# food and Food



## Vertigo (Aug 6, 2009)

Hey all, 

I have a little question to spring on the chefs of our little community 

Imagine you had a lot of corn, wheat, rice, beans and other basic foodstuffs. (mostly grains) Although this is nourishment, it is not exactly a gourmet meal. How would you go about it to make these basic foods into Food. Something you can eat more than just once or twice, but something that can actually be appetizing. 

I am thinking of cheap spices, oil's, and other such things. Does anyone have suggestions for cheap 'food enhancers' or even recipe's? 

Looking forward to your suggestions!

V.


----------



## kejmack (May 17, 2011)

Beans and cornbread....jambalaya.... burritos...yum! I can think of tons of stuff to make because I already cook this way. The important thing is to cook with your prep foods BEFORE disaster hits so you know what you are doing.


----------



## JackDanielGarrett (Sep 27, 2010)

V, 
Other items I stock is canned mushrooms and Ro-tel tomatoes. I stock the large containers of onion and garlic powders and cajun seasoning. Also kept in quantity is powdered brown gravy. your right, things DO need enhancing from time to time.


----------



## Vertigo (Aug 6, 2009)

JackDanielGarrett said:


> V,
> Other items I stock is canned mushrooms and Ro-tel tomatoes. I stock the large containers of onion and garlic powders and cajun seasoning. Also kept in quantity is powdered brown gravy. your right, things DO need enhancing from time to time.

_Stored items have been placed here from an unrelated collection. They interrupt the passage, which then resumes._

Lemma stays_home_quiet_bind (m : Js A) (k : A -> Js B) :
  quiet m -> (forall a, stays_home (k a)) -> stays_home (bind m k).
Proof.
  intros Hm Hk w. unfold bind. destruct (Hm w) as (t0 & E0 & S0 & _).
  destruct (m w) as [[a | e] w0]; cbn [snd] in *.
  - destruct (Hk a w0) as (t1 & E1 & L1 & F1).
    exists (t0 ++ t1)%list. rewrite E1, E0 in *. cbn [activeBaseUrl trace] in *.
    rewrite app_assoc, sent_app, S0. repeat split; assumption.
  - exists t0. rewrite E0, S0. cbn. repeat split; [lia | constructor].
Qed.

Lemma stays_home_bind_quiet (m : Js A) (k : A -> Js B) :
  stays_home m -> (forall a, quiet (k a)) -> stays_home (bind m k).
Proof.
  intros Hm Hk w. unfold bind. destruct (Hm w) as (t0 & E0 & L0 & F0).
  destruct (m w) as [[a | e] w0]; cbn [snd] in *.
  - destruct (Hk a w0) as (t1 & E1 & S1 & _).
    exists (t0 ++ t1)%list. rewrite E1. cbn [trace]. rewrite E0.
    rewrite app_assoc, sent_app, S1, app_nil_r. repeat split; assumption.
  - exists t0. repeat split; assumption.
Qed.

Lemma stays_home_try_catch (m : Js A) (h : Exn -> Js A) :
  stays_home m -> (forall e, quiet (h e)) -> stays_home (try_catch m h).
Proof.
  intros Hm Hh w. unfold try_catch. destruct (Hm w) as (t0 & E0 & L0 & F0).
  destruct (m w) as [[a | e] w0]; cbn [snd] in *.
  - exists t0. repeat split; assumption.
  - destruct (Hh e w0) as (t1 & E1 & S1 & _).
    exists (t0 ++ t1)%list. rewrite E1. cbn [trace]. rewrite E0.
    rewrite app_assoc, sent_app, S1, app_nil_r. repeat split; assumption.
Qed.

The onion, garlic and cajun powders is a good idea, but that powdered brown gravy is a great one. Should make anything a bit more tasty! Thanks JDG!


----------



## Clarice (Aug 19, 2010)

Like I have stated before I like beans and rice but that can get boaring. Therefore I stock all kinds of spices and condiments. Powdered taco, chilli mix, gravy mixes etc. I have my mother's cookbooks some dated in the 1930's with some great cook from scratch recipes.


----------



## prairie (Jun 11, 2011)

Chicken and beef bouillon also add lots of flavor.


----------



## drissel (Oct 23, 2011)

Just think of what bubba said to Forrest Gump about shrimp and the ways to cook it


----------



## NaeKid (Oct 17, 2008)

I love my maple-baked beans, my chipotle-baked beans and all kinds of other sweet or spicey meals.

For corn, what about grindin' up dried corn and making corn-flour for pancakes - or not grinding it up as much and making corn-bread? Refried beans is a must - toss in some lettuce, tomato, cheeze ... on a rice-flour flat-bread and .... dayum, I am gettin' hungry all over again and I just had supper!


----------



## Murph (Aug 20, 2010)

If you are far enough south (I moved to 9b), you can use citrus and cilantro, especially for beans and rice. One of the first things I did was buy 2 lemon trees and ask the neighbor if I could harvest the tangerines he is letting drop all over the ground. I also started lemon grass, basil, parsley and oregano.

Other perrenial spices that are easily grown anywhere and dry without electricity really easily are Greek Oregano, Sage, Thyme, Mint and Rosemary.

Hot peppers are very easy if you have a long enough growing season. Most are easy to dry, easy to save/store seeds, and double as insect/animal protection for the next generation of plants.

Mustard seed lasts practically forever and homemade mustard is easy to make with any kind of vinegar, also easy to make at home. Or just use the vinegar to spice things up.

Think sustainable. The gravy idea is great, but it won't grow back next year. Simple food is many times the best tasting food and the fresher you can make it, the better it is for you.


----------



## JayJay (Nov 23, 2010)

JackDanielGarrett said:


> V,
> Other items I stock is canned mushrooms and Ro-tel tomatoes. I stock the large containers of onion and garlic powders and cajun seasoning. Also kept in quantity is powdered brown gravy. your right, things DO need enhancing from time to time.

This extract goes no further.